Problem to solve:
Nothing but the lines from the start of the records through the line that contains "(** Setting [status: COMPLETE]" is to be copied, and each is to be copied exactly.
--- Available records ---
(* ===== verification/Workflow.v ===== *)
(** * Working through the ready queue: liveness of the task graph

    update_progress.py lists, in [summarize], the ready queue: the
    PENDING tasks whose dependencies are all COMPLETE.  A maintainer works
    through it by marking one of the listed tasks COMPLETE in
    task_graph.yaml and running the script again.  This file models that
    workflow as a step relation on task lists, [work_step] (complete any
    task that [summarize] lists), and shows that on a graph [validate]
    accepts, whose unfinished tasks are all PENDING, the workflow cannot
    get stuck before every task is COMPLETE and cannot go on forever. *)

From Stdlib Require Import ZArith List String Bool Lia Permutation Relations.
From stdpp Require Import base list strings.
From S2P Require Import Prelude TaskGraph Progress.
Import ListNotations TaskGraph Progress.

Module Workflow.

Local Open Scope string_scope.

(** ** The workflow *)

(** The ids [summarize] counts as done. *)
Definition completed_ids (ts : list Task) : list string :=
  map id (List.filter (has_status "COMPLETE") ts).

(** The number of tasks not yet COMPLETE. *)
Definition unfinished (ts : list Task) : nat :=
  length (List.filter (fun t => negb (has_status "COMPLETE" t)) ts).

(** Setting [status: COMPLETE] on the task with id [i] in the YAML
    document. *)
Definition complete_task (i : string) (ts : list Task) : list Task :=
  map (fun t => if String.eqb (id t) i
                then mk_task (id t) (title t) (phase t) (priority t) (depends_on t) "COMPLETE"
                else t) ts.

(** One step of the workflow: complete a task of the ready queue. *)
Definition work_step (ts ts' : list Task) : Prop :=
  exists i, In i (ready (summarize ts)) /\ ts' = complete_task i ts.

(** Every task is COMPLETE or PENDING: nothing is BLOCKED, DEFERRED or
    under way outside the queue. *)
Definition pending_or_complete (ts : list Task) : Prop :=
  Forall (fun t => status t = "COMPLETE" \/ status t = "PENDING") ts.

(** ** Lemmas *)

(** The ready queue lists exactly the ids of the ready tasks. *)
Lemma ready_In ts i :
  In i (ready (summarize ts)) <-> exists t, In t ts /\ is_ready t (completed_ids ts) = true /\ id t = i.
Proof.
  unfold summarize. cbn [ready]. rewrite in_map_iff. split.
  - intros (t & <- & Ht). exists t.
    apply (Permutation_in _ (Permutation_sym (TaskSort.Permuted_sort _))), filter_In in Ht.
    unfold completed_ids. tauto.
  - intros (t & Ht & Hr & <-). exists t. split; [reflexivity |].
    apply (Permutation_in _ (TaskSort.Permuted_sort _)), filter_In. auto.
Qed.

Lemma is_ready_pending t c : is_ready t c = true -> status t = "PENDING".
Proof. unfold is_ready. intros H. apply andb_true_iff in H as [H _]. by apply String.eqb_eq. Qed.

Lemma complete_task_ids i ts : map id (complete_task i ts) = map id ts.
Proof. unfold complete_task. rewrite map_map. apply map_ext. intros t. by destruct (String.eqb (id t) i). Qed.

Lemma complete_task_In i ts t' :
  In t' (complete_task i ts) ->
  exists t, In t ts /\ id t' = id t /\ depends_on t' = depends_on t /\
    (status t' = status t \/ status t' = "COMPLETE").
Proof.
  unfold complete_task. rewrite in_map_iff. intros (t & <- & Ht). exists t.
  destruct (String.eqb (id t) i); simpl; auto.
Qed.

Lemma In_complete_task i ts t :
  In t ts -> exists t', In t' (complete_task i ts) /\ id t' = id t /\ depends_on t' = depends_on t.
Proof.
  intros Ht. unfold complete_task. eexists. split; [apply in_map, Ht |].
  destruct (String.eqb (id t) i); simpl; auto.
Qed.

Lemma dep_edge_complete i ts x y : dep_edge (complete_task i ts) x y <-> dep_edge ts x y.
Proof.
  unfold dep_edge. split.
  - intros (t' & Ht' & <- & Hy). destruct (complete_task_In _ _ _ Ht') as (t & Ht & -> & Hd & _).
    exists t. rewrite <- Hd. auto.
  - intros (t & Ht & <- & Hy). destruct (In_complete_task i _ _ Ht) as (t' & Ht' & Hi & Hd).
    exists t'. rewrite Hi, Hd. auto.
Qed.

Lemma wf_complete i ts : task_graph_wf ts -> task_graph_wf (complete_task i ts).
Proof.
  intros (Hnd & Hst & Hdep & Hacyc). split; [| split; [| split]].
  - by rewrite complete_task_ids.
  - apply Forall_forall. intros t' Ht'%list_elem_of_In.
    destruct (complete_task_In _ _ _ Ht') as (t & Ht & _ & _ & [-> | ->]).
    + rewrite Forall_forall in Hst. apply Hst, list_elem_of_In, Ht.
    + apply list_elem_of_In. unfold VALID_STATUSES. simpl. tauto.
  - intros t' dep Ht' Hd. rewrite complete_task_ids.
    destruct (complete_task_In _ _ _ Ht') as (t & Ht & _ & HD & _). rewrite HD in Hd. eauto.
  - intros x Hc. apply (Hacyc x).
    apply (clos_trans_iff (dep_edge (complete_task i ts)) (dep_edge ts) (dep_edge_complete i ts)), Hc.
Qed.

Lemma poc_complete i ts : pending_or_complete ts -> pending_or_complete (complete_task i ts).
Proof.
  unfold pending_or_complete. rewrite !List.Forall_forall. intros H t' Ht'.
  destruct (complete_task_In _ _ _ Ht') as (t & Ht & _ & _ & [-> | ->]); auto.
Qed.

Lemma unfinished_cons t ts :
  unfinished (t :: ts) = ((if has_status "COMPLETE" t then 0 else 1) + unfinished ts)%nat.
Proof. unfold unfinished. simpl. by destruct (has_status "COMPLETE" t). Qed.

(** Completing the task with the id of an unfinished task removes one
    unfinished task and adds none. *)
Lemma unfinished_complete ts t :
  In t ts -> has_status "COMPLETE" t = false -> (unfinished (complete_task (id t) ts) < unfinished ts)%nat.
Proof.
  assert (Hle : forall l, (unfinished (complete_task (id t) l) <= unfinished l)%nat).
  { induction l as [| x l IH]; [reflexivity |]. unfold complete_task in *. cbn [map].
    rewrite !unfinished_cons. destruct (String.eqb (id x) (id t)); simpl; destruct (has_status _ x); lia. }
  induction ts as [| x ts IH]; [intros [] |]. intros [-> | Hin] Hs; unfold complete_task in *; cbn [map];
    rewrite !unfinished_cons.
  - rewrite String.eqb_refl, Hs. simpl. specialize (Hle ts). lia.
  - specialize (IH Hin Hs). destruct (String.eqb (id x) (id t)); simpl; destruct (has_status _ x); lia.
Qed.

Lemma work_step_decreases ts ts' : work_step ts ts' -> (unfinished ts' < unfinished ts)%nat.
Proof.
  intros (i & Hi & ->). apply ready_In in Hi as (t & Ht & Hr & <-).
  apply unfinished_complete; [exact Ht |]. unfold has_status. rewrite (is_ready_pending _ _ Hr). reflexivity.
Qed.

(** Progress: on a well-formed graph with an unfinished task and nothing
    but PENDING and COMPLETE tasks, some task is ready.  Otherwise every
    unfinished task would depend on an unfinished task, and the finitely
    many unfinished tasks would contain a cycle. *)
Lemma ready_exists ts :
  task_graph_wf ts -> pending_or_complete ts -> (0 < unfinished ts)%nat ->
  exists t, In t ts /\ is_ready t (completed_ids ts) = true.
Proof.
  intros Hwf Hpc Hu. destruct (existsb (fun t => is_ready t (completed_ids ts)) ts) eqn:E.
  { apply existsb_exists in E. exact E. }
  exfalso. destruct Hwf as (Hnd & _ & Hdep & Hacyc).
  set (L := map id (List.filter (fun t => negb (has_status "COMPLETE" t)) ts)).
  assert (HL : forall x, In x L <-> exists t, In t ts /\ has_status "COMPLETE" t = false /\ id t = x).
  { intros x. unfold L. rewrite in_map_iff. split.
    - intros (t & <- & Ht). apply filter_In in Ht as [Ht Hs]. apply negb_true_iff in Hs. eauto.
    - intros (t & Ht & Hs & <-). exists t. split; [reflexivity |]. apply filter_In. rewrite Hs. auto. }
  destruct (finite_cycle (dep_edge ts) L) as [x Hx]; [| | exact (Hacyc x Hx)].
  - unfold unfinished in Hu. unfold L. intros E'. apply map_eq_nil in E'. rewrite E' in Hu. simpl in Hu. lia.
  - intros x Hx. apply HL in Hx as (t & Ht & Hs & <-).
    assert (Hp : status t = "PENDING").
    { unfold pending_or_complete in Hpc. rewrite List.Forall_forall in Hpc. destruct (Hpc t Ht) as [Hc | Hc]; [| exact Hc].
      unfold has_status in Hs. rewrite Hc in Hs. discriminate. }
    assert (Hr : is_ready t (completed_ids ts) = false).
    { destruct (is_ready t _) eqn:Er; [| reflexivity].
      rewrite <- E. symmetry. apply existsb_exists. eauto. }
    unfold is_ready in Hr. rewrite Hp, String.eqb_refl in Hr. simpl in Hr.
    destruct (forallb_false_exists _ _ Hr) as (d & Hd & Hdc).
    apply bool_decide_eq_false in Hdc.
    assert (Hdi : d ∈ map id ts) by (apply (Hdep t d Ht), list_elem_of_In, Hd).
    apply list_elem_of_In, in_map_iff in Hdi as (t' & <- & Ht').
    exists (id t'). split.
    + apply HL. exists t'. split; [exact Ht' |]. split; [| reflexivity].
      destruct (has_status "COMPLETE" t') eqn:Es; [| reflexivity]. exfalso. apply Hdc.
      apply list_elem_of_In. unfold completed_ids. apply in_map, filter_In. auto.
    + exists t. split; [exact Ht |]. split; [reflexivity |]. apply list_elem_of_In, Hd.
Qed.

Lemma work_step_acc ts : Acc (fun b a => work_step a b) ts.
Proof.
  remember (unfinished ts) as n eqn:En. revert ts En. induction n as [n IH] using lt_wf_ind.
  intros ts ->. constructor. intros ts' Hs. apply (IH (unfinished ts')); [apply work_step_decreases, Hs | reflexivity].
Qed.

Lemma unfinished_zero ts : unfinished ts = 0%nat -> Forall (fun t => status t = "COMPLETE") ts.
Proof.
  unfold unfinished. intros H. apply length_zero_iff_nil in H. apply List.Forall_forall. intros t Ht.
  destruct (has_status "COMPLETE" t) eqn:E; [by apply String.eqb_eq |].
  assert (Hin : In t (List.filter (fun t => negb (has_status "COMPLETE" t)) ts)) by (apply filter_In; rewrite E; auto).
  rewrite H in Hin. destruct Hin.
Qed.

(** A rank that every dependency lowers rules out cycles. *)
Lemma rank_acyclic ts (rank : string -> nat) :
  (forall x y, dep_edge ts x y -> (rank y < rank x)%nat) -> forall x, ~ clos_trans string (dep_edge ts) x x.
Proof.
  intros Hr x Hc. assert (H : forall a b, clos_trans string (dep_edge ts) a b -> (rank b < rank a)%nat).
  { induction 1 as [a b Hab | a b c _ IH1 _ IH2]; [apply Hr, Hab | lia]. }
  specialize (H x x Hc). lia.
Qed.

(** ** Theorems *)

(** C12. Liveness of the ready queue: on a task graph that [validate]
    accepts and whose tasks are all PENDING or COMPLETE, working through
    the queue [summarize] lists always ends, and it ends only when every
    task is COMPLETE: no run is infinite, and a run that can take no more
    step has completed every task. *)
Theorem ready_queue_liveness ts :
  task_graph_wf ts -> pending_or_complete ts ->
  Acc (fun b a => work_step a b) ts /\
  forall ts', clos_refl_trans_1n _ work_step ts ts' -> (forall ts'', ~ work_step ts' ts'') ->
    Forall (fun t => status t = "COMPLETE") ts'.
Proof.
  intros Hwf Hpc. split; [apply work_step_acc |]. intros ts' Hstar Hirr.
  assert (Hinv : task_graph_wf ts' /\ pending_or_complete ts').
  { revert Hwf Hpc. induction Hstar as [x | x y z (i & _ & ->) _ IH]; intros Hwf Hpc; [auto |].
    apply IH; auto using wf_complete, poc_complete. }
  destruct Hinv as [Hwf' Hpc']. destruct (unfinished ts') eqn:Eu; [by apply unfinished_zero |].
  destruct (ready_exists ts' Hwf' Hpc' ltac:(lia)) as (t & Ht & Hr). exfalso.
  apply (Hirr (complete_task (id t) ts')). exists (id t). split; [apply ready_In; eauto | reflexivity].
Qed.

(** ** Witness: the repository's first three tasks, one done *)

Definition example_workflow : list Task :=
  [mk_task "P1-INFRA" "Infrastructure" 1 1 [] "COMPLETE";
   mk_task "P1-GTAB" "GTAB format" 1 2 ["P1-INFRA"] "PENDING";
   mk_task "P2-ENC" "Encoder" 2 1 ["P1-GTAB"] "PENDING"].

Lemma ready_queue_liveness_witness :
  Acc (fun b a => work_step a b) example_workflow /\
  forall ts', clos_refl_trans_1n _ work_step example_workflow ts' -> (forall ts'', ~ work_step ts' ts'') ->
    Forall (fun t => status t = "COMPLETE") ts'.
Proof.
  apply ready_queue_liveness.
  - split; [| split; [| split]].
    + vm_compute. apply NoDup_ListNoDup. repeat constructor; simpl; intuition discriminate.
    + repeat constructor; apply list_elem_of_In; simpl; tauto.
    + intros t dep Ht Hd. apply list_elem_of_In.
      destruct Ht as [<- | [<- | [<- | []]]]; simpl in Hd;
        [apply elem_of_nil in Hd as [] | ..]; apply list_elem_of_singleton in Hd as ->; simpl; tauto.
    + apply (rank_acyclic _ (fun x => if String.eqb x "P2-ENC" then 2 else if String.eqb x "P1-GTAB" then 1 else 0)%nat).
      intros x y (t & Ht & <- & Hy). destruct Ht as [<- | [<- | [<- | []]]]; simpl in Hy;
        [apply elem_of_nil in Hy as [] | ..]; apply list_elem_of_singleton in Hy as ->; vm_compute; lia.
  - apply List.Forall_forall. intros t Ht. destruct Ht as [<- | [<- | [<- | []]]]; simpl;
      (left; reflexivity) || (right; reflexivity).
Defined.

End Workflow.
---
The completed task:
(* ===== verification/Workflow.v ===== *)
(** * Working through the ready queue: liveness of the task graph

    update_progress.py lists, in [summarize], the ready queue: the
    PENDING tasks whose dependencies are all COMPLETE.  A maintainer works
    through it by marking one of the listed tasks COMPLETE in
    task_graph.yaml and running the script again.  This file models that
    workflow as a step relation on task lists, [work_step] (complete any
    task that [summarize] lists), and shows that on a graph [validate]
    accepts, whose unfinished tasks are all PENDING, the workflow cannot
    get stuck before every task is COMPLETE and cannot go on forever. *)

From Stdlib Require Import ZArith List String Bool Lia Permutation Relations.
From stdpp Require Import base list strings.
From S2P Require Import Prelude TaskGraph Progress.
Import ListNotations TaskGraph Progress.

Module Workflow.

Local Open Scope string_scope.

(** ** The workflow *)

(** The ids [summarize] counts as done. *)
Definition completed_ids (ts : list Task) : list string :=
  map id (List.filter (has_status "COMPLETE") ts).

(** The number of tasks not yet COMPLETE. *)
Definition unfinished (ts : list Task) : nat :=
  length (List.filter (fun t => negb (has_status "COMPLETE" t)) ts).

(** Setting [status: COMPLETE] on the task with id [i] in the YAML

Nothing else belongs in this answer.